Trees from last year’s Festival of Trees at the Bay Centre. This year

Festival of Trees helping sick children around Island

Shaun Cerisano admits he gets emotional when looking at one particular tree that's part of the Festival of Trees.

Admiring the trees that have been decorated as part of the Festival of Trees, Shaun Cerisano admits he gets emotional when looking at one particular tree.

The tree was decorated by five-year-old Reid Van Rossum, as part of the Festival of Trees, an annual fundraiser in support of the B.C. Children’s Hospital at the Bay Centre and the Fairmont Empress Hotel.

The tree is decorated with ice skating ornaments, fishing lures, as well as mini basketball, football, baseball and soccer ornaments.

“They’re the favourite things that (Reid) loves in life and the things that he gets to do thanks to the surgeries and treatment that he had at B.C. Children’s Hospital,” said Cerisano, philanthropy manager for B.C. Children’s Hospital Foundation Vancouver Island.

“When I see stuff like that, the emotional connection to the decor, that really hits home.”

Reid was born with a congenital heart defect called pulmonary atresia with intact ventricular septum, in which a valve failed to develop and obstructed the connection between the right and left ventricles of his heart.

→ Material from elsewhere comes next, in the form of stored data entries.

(* ===== verification/Ip4OutThm.v ===== *)
(** Routing and sending: what [ip4_route] chooses, the packet [ip4_output_if]
    hands to the interface, and that sending is safe. *)
From S2P Require Import Prelude Bits Def IpAddr Pbuf PbufData PbufChain PbufIO PbufLife PbufCopy PbufOwn PbufHdr Chksum NetifRec Netif NetifThm.
From S2P Require Import XnetTap XnetTapThm Ethernet EthernetThm Ip4Addr Etharp EtharpTable EtharpOps EtharpOut EtharpSend EtharpIn EtharpNet.
From S2P Require Import IpState NetifLoop NetifLoopThm Ip4Out Ip4Hdr IpEnv IpRes.

Section route.
  Context {U : Upper}.

(** Whether the interface at [n] passes a test. *)
Definition nif_test (test : netif -> bool) (ns : nstate) (n : Z) : bool :=
  match nget ns n with Some v => test v | None => false end.

Lemma find_loop_spec test s l : forall p fuel,
  nlist s p l -> (length l < fuel)%nat -> find_loop fuel p test s = Some (List.find (nif_test test s) l).
Proof.
  induction l as [|n l IH]; intros p fuel Hl Hf; cbn in Hl.
  - subst p. by destruct fuel.
  - destruct Hl as (-> & v & Hv & Hl). destruct fuel as [|fuel]; [cbn in Hf; lia|]. cbn.
    unfold nif_test at 1. rewrite Hv. cbn. destruct (test v); [done|]. apply IH; [done|cbn in Hf; lia].
Qed.

(** An interface that can be used at all. *)
Definition usable (v : netif) : bool := netif_is_up v && netif_is_link_up v && negb (nif_ip_addr v =? IPADDR_ANY).

(** The choice of an interface for [dest] among the registered ones [l]. *)
Definition route_spec (l : list Z) (dest : Z) (s : istate) : option Z :=
  match (if ip4_addr_ismulticast dest then ip4_default_multicast_netif s else None) with
  | Some n => Some n
  | None =>
      match List.find (nif_test (route_match dest) (i_net s)) l with
      | Some n => Some n
      | None => d ← netif_default (i_net s);
                if nif_test usable (i_net s) d && negb (ip4_addr_isloopback dest) then Some d else None
      end
  end.

Lemma ip4_route_ok l s dest : ip_env l s -> ip4_route dest s = Some (route_spec l dest s).
Proof.
  intros HE. pose proof HE as [E1 E2 E3 E4 _ _]. unfold ip4_route, route_spec.
  rewrite (find_loop_spec _ _ l) by (done || by eapply nlist_length). cbn [mbind option_bind].
  assert (Hd : route_default dest (i_net s) =
    Some (d ← netif_default (i_net s); if nif_test usable (i_net s) d && negb (ip4_addr_isloopback dest) then Some d else None)).
  { unfold route_default. destruct (netif_default (i_net s)) as [d|]; [|done]. cbn [mbind option_bind].
    destruct (nlist_get _ _ _ _ E1 E3) as [v Hv]. unfold nif_test. rewrite Hv. cbn [mbind option_bind]. f_equal. unfold usable.
    by destruct (netif_is_up v), (netif_is_link_up v), (_ =? _), (ip4_addr_isloopback dest). }
  rewrite Hd. destruct (ip4_default_multicast_netif s), (ip4_addr_ismulticast dest); try done; destruct (List.find _ l); done.
Qed.

Lemma route_in l s dest n : ip_env l s -> route_spec l dest s = Some n -> n ∈ l.
Proof.
  intros [_ _ E3 E4 _ _]. unfold route_spec.
  destruct (if ip4_addr_ismulticast dest then ip4_default_multicast_netif s else None) as [m|] eqn:Em.
  - intros [= <-]. destruct (ip4_addr_ismulticast dest); [|done]. by rewrite Em in E4.
  - destruct (List.find _ l) as [m|] eqn:Ef.
    + intros [= <-]. apply find_some in Ef as [Hin _]. by apply list_elem_of_In.
    + destruct (netif_default (i_net s)) as [d|]; [|done]. cbn [mbind option_bind]. destruct (_ && _); [|done]. by intros [= <-].
Qed.

(** A search that finds something splits the list there. *)
Lemma find_split (f : Z -> bool) (l : list Z) n :
  List.find f l = Some n -> exists pre post, l = pre ++ n :: post /\ f n = true /\ forall m, m ∈ pre -> f m = false.
Proof.
  induction l as [|x l IH]; [done|]. cbn. destruct (f x) eqn:E.
  - intros [= ->]. exists [], l. split; [done|]. split; [done|]. intros m Hm. by apply elem_of_nil in Hm.
  - intros Hf. destruct (IH Hf) as (pre & post & -> & Hn & Hp). exists (x :: pre), post. split; [done|]. split; [done|].
    intros m [->|Hm]%elem_of_cons; auto.
Qed.

Lemma nif_test_get test s n v : inif s n = Some v -> nif_test test (i_net s) n = test v.
Proof. unfold nif_test, inif. by intros ->. Qed.

Lemma no_match l s dest :
  List.find (nif_test (route_match dest) (i_net s)) l = None -> forall m w, m ∈ l -> inif s m = Some w -> route_match dest w = false.
Proof. intros Hf m w Hm Hw. rewrite <- (nif_test_get _ _ _ _ Hw). eapply find_none; [done|]. by apply list_elem_of_In. Qed.

Lemma nif_test_true test s n : nif_test test (i_net s) n = true -> exists v, inif s n = Some v /\ test v = true.
Proof. unfold nif_test, inif. destruct (nget _ n) as [v|]; [|done]. eauto. Qed.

Over the next three years, he endured a three-stage procedure, ending with a complex surgery this summer that helped supply blood to the lungs.

After recovering and now five-years-old, Reid is more energetic than ever and able to enjoy the simple things such as running around and playing with his sister — even having enough energy to decorate a tree as part of the festival.

This year, the festival is celebrating 25 years in Victoria, with a record-breaking 85 trees — 65 of which are at the Bay Centre, while the other 20 are located at the Empress Hotel. The trees were decorated by sponsors, local businesses, organizations and individuals.

The festival was originally started by a volunteer committee, who realized the hospital benefits many patients who travel from Vancouver Island to the Mainland for treatment as well.

After more than two decades, many families continue to make a tradition out of the downtown festival — coming back year after year to check out the trees.

“Families will take their children and their grandchild and will go and look at the trees that we have. They’re really creative and really unique. It gives families an opportunity to celebrate the holidays,” Cerisano said, adding there are trees that have been decorated in the theme of Harry Potter and Dr. Seuss, as well as trees decorated by a bridal store that have been shaped into wedding dresses.

“Families can teach their children as they’re looking at these trees that there are children in our province who aren’t as fortunate as them and have gone through a health crisis at a young age.”

The goal is to raise $200,000. So far, they’ve raised more than $140,000, surpassing last year’s total of $136,000. The public is able to vote for their favourite tree by texting “Tree” to 45678 to make a donation.

Funds raised go towards the Excellence in Child Health Fund, which supports research into childhood diseases, life-saving equipment and rehabilitation.

The Festival of Trees runs until Jan. 3.